Camp Quiltbag by Nicole Melleby and A.J. Sass
Books for teen readers about SEX: sexual decision-making, sexual preferences, sexual identity, birth control decisions, abstinence, and personal responsibility. Do these books belong in your library? Decide for yourself!
Tuesday, February 27, 2024
Camp Quiltbag
Friday, February 9, 2024
Heartstopper
Heartstopper by Alice Oseman (graphic novel)
Graphix, 9781338617436
Charlie is skinny and gay (he was outed last year, and then bullied as a result). Nick is a big rugby player with a kind heart. They become friends…and then more. There is a lot of confusion as both boys try to sort out what labels they want to claim, and who they will allow to influence them. Their affection grows stronger throughout the story, even when things go completely sideways. Best of all: even when they doubt themselves they are both adorable.
Oseman’s art is friendly and accessible, depicting the emotions of characters beautifully. Be ready to have volume 2 in the series ready to read, because the first book ends on a cliff hanger! Highly recommended for ages 12 to adult.
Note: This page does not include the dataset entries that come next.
(** * Deposit-sweep settlement of the tBTC v2 Bridge

    A shallow embedding of the Solidity contract [Bridge] (deposit reveal,
    SPV proof evaluation, sweep input/output processing and fee allocation)
    and of the TypeScript function [assembleDepositSweepTransaction], with
    the properties of the settlement engine proved over them.

    The contract is compiled with [pragma solidity 0.8.4]: every arithmetic
    operation on unsigned integers is checked and reverts with a panic on
    overflow, underflow or division by zero, and an array access out of
    range panics as well.  Those panics are part of the embedding. *)

From Stdlib Require Import ZArith List String Lia Bool.
From Stdlib Require Import Strings.Byte Strings.Ascii.
From stdpp Require Import base option list gmap.

Local Open Scope Z_scope.

(** ** Bytes *)

Abbreviation byte := Byte.byte.
Abbreviation bytes := (list Byte.byte).

#[global] Instance byte_eq_dec : EqDecision byte := Byte.byte_eq_dec.

Definition byteZ (b : byte) : Z := Z.of_N (Byte.to_N b).

(** The low eight bits of an integer. *)
Definition zbyte (z : Z) : byte :=
  match Byte.of_N (Z.to_N (Z.land z 0xff)) with
  | Some b => b
  | None => Byte.x00
  end.

(** The unsigned integer a byte string denotes, most significant byte
    first: the value of [uintN(bytesN)] in Solidity. *)
Definition beZ (bs : bytes) : Z :=
  fold_left (fun acc b => Z.shiftl acc 8 + byteZ b) bs 0.

(** Least significant byte first, Bitcoin's order for integer fields. *)
Definition leZ (bs : bytes) : Z := beZ (rev bs).

(** [encodeBE n z]: the [n] low bytes of [z], most significant first; what
    [abi.encodePacked] emits for a [uint(8n)], a [bytes n] or, with
    [n = 20], an [address]. *)
Fixpoint encodeBE (n : nat) (z : Z) : bytes :=
  match n with
  | O => []
  | S n' => encodeBE n' (Z.shiftr z 8) ++ [zbyte z]
  end.

Definition encodeLE (n : nat) (z : Z) : bytes := rev (encodeBE n z).

Definition nibble (c : ascii) : option Z :=
  let n := Z.of_nat (nat_of_ascii c) in
  if (48 <=? n) && (n <=? 57) then Some (n - 48)
  else if (97 <=? n) && (n <=? 102) then Some (n - 87)
  else if (65 <=? n) && (n <=? 70) then Some (n - 55)
  else None.

(** Hexadecimal literals, as in Solidity's [hex"76a9"]. *)
Fixpoint hex (s : string) : bytes :=
  match s with
  | String hi (String lo rest) =>
      match nibble hi, nibble lo with
      | Some h, Some l => zbyte (16 * h + l) :: hex rest
      | _, _ => []
      end
  | _ => []
  end.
bullying, cussing, cussing (mild), friendship, gay friends, gender diversity, graphic novel, high school, homophobia, kissing, mental health, off-page intimacy, parents, rainbow+, sports, Star Trek sex, straight friends
How Not to Fall in Love
How Not to Fall in Love by Jacqueine Firkins
Clarion Books, 9780358467144
After years of watching Bridezillas parade through her mom’s wedding shop, Harper is pretty convinced that “love” is something invented to sell stuff. She wants nothing to do with it. This is exactly opposite to the feelings of her neighbor and best friend, Theo, who falls in love on each first date. The two offer to trade tips: Theo will help Harper ace the ACT vocabulary test, and Harper will teach Theo how to avoid falling in love. The vocabulary part goes well. The rest…not so much.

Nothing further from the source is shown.